Data extract below:

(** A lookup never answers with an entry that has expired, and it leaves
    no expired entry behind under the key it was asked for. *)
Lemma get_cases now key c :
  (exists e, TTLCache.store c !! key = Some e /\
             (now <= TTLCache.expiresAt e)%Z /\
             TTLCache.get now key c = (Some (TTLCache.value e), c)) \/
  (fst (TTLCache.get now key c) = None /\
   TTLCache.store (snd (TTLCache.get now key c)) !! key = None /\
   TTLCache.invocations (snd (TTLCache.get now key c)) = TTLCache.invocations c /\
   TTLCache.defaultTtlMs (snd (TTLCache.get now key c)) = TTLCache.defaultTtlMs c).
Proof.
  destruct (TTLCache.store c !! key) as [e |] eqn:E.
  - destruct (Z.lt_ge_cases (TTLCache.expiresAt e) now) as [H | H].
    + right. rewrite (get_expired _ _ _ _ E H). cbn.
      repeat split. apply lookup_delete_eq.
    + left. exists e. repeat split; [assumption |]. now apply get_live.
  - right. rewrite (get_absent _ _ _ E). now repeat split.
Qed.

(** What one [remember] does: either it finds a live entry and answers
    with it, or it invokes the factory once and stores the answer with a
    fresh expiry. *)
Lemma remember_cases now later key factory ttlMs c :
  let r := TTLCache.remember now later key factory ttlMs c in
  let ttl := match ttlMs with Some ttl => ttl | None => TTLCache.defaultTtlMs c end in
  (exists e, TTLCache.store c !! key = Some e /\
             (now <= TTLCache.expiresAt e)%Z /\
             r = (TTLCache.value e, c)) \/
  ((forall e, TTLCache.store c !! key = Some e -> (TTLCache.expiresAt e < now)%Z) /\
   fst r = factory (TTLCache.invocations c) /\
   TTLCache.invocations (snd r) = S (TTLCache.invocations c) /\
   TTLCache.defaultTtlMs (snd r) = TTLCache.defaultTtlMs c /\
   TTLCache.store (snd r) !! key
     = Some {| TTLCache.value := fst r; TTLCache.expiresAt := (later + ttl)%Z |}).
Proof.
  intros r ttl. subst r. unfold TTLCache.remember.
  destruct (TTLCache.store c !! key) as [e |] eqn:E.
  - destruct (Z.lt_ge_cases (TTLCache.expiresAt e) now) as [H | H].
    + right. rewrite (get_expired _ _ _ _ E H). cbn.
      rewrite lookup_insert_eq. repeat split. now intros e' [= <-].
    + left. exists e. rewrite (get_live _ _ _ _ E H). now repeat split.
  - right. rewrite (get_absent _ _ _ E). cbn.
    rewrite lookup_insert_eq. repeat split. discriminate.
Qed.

End of Data extract.

Exercise: Every entry must be set down again exactly as it reads.

Reply to the exercise:
(** A lookup never answers with an entry that has expired, and it leaves
    no expired entry behind under the key it was asked for. *)
Lemma get_cases now key c :
  (exists e, TTLCache.store c !! key = Some e /\
             (now <= TTLCache.expiresAt e)%Z /\
             TTLCache.get now key c = (Some (TTLCache.value e), c)) \/
  (fst (TTLCache.get now key c) = None /\
   TTLCache.store (snd (TTLCache.get now key c)) !! key = None /\
   TTLCache.invocations (snd (TTLCache.get now key c)) = TTLCache.invocations c /\
   TTLCache.defaultTtlMs (snd (TTLCache.get now key c)) = TTLCache.defaultTtlMs c).
Proof.
  destruct (TTLCache.store c !! key) as [e |] eqn:E.
  - destruct (Z.lt_ge_cases (TTLCache.expiresAt e) now) as [H | H].
    + right. rewrite (get_expired _ _ _ _ E H). cbn.
      repeat split. apply lookup_delete_eq.
    + left. exists e. repeat split; [assumption |]. now apply get_live.
  - right. rewrite (get_absent _ _ _ E). now repeat split.
Qed.

(** What one [remember] does: either it finds a live entry and answers
    with it, or it invokes the factory once and stores the answer with a
    fresh expiry. *)
Lemma remember_cases now later key factory ttlMs c :
  let r := TTLCache.remember now later key factory ttlMs c in
  let ttl := match ttlMs with Some ttl => ttl | None => TTLCache.defaultTtlMs c end in
  (exists e, TTLCache.store c !! key = Some e /\
             (now <= TTLCache.expiresAt e)%Z /\
             r = (TTLCache.value e, c)) \/
  ((forall e, TTLCache.store c !! key = Some e -> (TTLCache.expiresAt e < now)%Z) /\
   fst r = factory (TTLCache.invocations c) /\
   TTLCache.invocations (snd r) = S (TTLCache.invocations c) /\
   TTLCache.defaultTtlMs (snd r) = TTLCache.defaultTtlMs c /\
   TTLCache.store (snd r) !! key
     = Some {| TTLCache.value := fst r; TTLCache.expiresAt := (later + ttl)%Z |}).
Proof.
  intros r ttl. subst r. unfold TTLCache.remember.
  destruct (TTLCache.store c !! key) as [e |] eqn:E.
  - destruct (Z.lt_ge_cases (TTLCache.expiresAt e) now) as [H | H].
    + right. rewrite (get_expired _ _ _ _ E H). cbn.
      rewrite lookup_insert_eq. repeat split. now intros e' [= <-].
    + left. exists e. rewrite (get_live _ _ _ _ E H). now repeat split.
  - right. rewrite (get_absent _ _ _ E). cbn.
    rewrite lookup_insert_eq. repeat split. discriminate.
Qed.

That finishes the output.